New parties do well by taking aim at corruption, then struggle to govern.

- November 19, 2021

“Change Continues” not only is the name of the winner of Sunday’s parliamentary elections in Bulgaria, but it also is a fitting description of a country that has held three elections with three different winners in the past seven months.

Why the electoral churn, and what happens now? First, an inconclusive election in April resulted in an impasse and a caretaker government assembled by the president. Another inconclusive election in July and another caretaker government then led to elections in November.

Bulgaria wasn’t able to form a government. What happens now?

The winner of the Nov. 14 election, a party founded less than two months ago by two business executives who loudly proclaim their Harvard credentials, is the latest in a string of new parties periodically erupting in Bulgaria over the past 20 years. But will Change Continues manage to form a government and address the serious problems facing Bulgarian society? The track record for new parties isn’t promising.

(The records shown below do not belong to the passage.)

(** ** The pair functions and the order of their arguments *)

(** X4.  When the two images differ in height, exchanging the arguments
    of [pair_crop_max] or of [pair_split_image] exchanges the two
    components of the result and nothing else: the shorter image is
    the low-res side in either order. *)
Theorem pair_functions_swap (x y : tensor) (max_size : Z) (step : Py.float) :
  shape_h x <> shape_h y ->
  pair_crop_max y x max_size = swap_result (pair_crop_max x y max_size) /\
  pair_split_image y x max_size step = swap_result (pair_split_image x y max_size step).
Proof.
  intros Hne. unfold pair_crop_max, pair_split_image, swap_result.
  destruct (Z.leb_spec (shape_h x) (shape_h y));
    destruct (Z.leb_spec (shape_h y) (shape_h x)); try lia.
  - split; reflexivity.
  - split.
    + destruct (_pair_crop_max y x max_size) as [[a b]|e]; reflexivity.
    + destruct (_pair_split_image y x max_size step) as [[a b]|e]; reflexivity.
Qed.

Lemma pair_functions_swap_witness :
  pair_crop_max (Decoded "y" 8 8) (Decoded "x" 4 4) 4
  = Ok (NF.crop_ref (Decoded "y" 8 8) 0 0 4 4, NF.crop_ref (Decoded "x" 4 4) 0 0 2 2).
Proof.
  refine (eq_trans (proj1 (pair_functions_swap (Decoded "x" 4 4) (Decoded "y" 8 8) 4
                             Py.lit_0_5 _)) _).
  - simpl. lia.
  - vm_compute. reflexivity.
Defined.

(** X5.  A high-res image of height 0 or of width 0 makes both pair
    functions raise [ZeroDivisionError]. *)
Theorem pair_functions_zero_division (x y : tensor) (max_size : Z) (step : Py.float) :
  shape_h (high_res x y) = 0 \/ shape_w (high_res x y) = 0 ->
  pair_crop_max x y max_size = Raise ZeroDivisionError /\
  pair_split_image x y max_size step = Raise ZeroDivisionError.
Proof.
  intros H.
  assert (Hs : forall lo hi, shape_h hi = 0 \/ shape_w hi = 0 ->
             _pair_crop_max lo hi max_size = Raise ZeroDivisionError /\
             _pair_split_image lo hi max_size step = Raise ZeroDivisionError).
  { intros lo hi Hz. unfold _pair_crop_max, _pair_split_image, Py.truediv.
    destruct (Z.eqb_spec (shape_h hi) 0) as [Eh|Eh]; [split; reflexivity|].
    destruct Hz as [Hz|Hz]; [contradiction|]. rewrite Hz. split; reflexivity. }
  unfold high_res in H. unfold pair_crop_max, pair_split_image.
  destruct (shape_h x <=? shape_h y).
  - apply Hs. exact H.
  - destruct (Hs y x H) as [-> ->]. split; reflexivity.
Qed.

Lemma pair_functions_zero_division_witness :
  pair_crop_max (Decoded "x" 4 4) (Decoded "y" 8 0) 4 = Raise ZeroDivisionError.
Proof.
  refine (proj1 (pair_functions_zero_division (Decoded "x" 4 4) (Decoded "y" 8 0) 4
                   Py.lit_0_5 _)).
  right. reflexivity.
Defined.

(** ** The sizes the pair functions produce *)

Module Bounds.

Import Py.

Lemma le_of_close (P R : Z) :
  0 <= P < 2 ^ 50 ->
  (inject_Z R <= inject_Z P * ((1 + eps) * (1 + eps)))%Q ->
  R <= P.
Proof.
  intros HP H. unfold eps in H.
  change (1 # 2 ^ 52)%Q with (1 # 4503599627370496)%Q in H.
  destruct (Z_le_gt_dec R P) as [|Hgt]; [assumption|exfalso].
  assert (Hz : P + 1 <= R) by lia. rewrite Zle_Qle, inject_Z_plus in Hz.
  assert (Hb : P <= 2 ^ 50) by lia. rewrite Zle_Qle in Hb.
  assert (H0 : 0 <= P) by lia. rewrite Zle_Qle in H0.
  change (inject_Z 1) with 1%Q in Hz. change (inject_Z 0) with 0%Q in H0.
  change (inject_Z (2 ^ 50)) with (1125899906842624 # 1)%Q in Hb. lra.
Qed.

(** The low-res bound [lr = int(max_size * s)], carried to the high-res
    side with the exact ratio, does not exceed [max_size]. *)
Lemma low_bound_cap (xh yh max_size lr : Z) (s : float) :
  1 <= xh < 2 ^ 25 -> 1 <= yh < 2 ^ 25 -> 0 <= max_size < 2 ^ 25 ->
  truediv xh yh = Ok s ->
  Py.int (int_mul max_size s) = Ok lr ->
  0 <= lr /\ lr * yh <= max_size * xh.
Proof.
  intros Hx Hy Hm Hs Hlr.
  destruct (Rounding.truediv_normal xh yh s Hx Hy Hs) as (Ns & _ & Su).
  pose proof (Rounding.normal_positive _ _ Ns) as Spos.
  split; [apply (Rounding.low_bound_nonneg 157 max_size lr s); auto; lia|].
  destruct (Z.eq_dec max_size 0) as [->|Hm0].
  { destruct s as [| | |[|] ms es]; simpl in Ns; try tauto.
    simpl in Hlr. assert (lr = 0) by congruence. lia. }
  destruct (Rounding.of_int_normal max_size) as [Nm Em]; [simpl in *; lia|].
  unfold int_mul, fmul in Hlr.
  destruct (Rounding.mul_normal 52 157 _ _ Nm Ns) as (Np & _ & Pu); try lia.
  destruct (Rounding.int_normal _ _ Np) as (z & Hz & _ & Zl & _).
  rewrite Hz in Hlr. assert (z = lr) by congruence. subst z. clear Hlr.
  rewrite Em in Pu.
  set (X := inject_Z xh) in *. set (Y := inject_Z yh) in *.
  set (M := inject_Z max_size) in *. set (L := inject_Z lr) in *. set (S := F2Q s) in *.
  assert (HY : (1 <= Y)%Q) by (unfold Y; rewrite <- (Zle_Qle 1); lia).
  assert (HM : (1 <= M)%Q) by (unfold M; rewrite <- (Zle_Qle 1); lia).
  assert (Heps : (eps == 1 # 4503599627370496)%Q) by reflexivity.
  assert (R : (L * Y <= M * X * ((1 + eps) * (1 + eps)))%Q).
  { assert (H : (M * S * (1 + eps) <= M * (X / Y * (1 + eps)) * (1 + eps))%Q).
    { apply Qmult_le_compat_r; [|lra].
      rewrite !(Qmult_comm M). apply Qmult_le_compat_r; [exact Su|lra]. }
    assert (H' : (L * Y <= M * (X / Y * (1 + eps)) * (1 + eps) * Y)%Q).
    { apply Qmult_le_compat_r; [|lra].
      eapply Qle_trans; [exact Zl|]. eapply Qle_trans; [exact Pu|exact H]. }
    setoid_replace (M * (X / Y * (1 + eps)) * (1 + eps) * Y)%Q
      with (M * X * ((1 + eps) * (1 + eps)))%Q in H' by (field; lra).
    exact H'. }
  apply (le_of_close (max_size * xh) (lr * yh)).
  - split; [nia|]. change (2 ^ 50) with (2 ^ 25 * 2 ^ 25). nia.
  - rewrite !inject_Z_mult. exact R.
Qed.
(** * CanonicalStaging: crawl frontier, audit dispatch and the two diff detectors

  A shallow embedding of the core of the landing-page auditor:
  - [CrawlerEngine]            (discoverUrls / crawlPage),
  - [AuditEngine]              (auditSingleUrl, handleRateLimit,
                                runAuditorWithTimeout, compileAuditResults),
  - [HTMLStructureAuditor]     (heading / meta / style diff, correlation, score),
  - [VisualRegressionAuditor]  (compareScreenshots, processComparison, score),
  - [AuditResult]              (per-URL score),
  - [Pool]                     (the worker pool of AuditEngine.auditUrls),
  - [AuditSummary]             (counters and rates of a run),
  - [Cache], [RateLimiter]     (the crawler's utilities).

  Conventions.
  - A JS number that is always an integer in the code path at hand is a [Z];
    a number that can be fractional is a [Q].  [NaN] and [undefined] are
    [None].  IEEE rounding is not modelled: arithmetic on [Q] is exact.
  - A JS object or [Map] whose iteration order is observable is an
    insertion-ordered association list ([JS.Obj]); a [Map] that is only
    read by key is a [gmap].
  - Wall-clock fields ([timestamp], [loadTime], [duration]) and log calls
    are left out of the records: nothing below reads them. *)

From Stdlib Require Import ZArith QArith Qround Lia Lqa.
From stdpp Require Import base option list strings gmap pretty.

Local Open Scope Z_scope.
(** * livingrental-alert: preflight planner and deployment executor

    A shallow embedding of [server/vps/preflight.ts] and
    [server/vps/deploy.ts], and the properties of the placement planner,
    the port-table parser, the proxy templates, the deployment routine and
    the health prober that the specification states about them. *)

From Stdlib Require Import ZArith NArith String Ascii List Lia DecimalString DecimalPos.
From stdpp Require Import gmap list.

Bulgarians have flocked to “new” parties

Change Continues attracted a quarter of the vote with a familiar recipe: a strong dose of anti-corruption messaging combined with a claim of competence, a dash of celebrity and a “newness” appeal. The party also benefited from a bandwagon effect. As in Slovakia’s 2020 elections, disenchanted voters were willing to vote for whichever new leaders seemed to have the best chance of sorting out the country’s mess and converged on the party with the most momentum.

Kiril Petkov and Assen Vassilev, the two entrepreneurs who founded Change Continues, made their names as ministers in the caretaker government formed in May. In a few short months, their popularity rose after they attacked bureaucratic inefficiencies and took an uncompromising approach to corruption. Rather than join another caretaker government in September, they chose to run in the next elections — and promised to solve the country’s endemic problems.

But Bulgarian voters have heard this before. The elections in April and July 2021 were focused on three different new parties, which together won a third of the vote. The most popular was There is Such a People, formed by musician and talk show host Slavi Trifonov; the party scooped up 24 percent of the July vote. But Trifonov failed to shape a new government and ran a lackluster fall campaign. The party’s 9 percent vote in November still may give Trifonov a kingmaker role in the new parliament, however.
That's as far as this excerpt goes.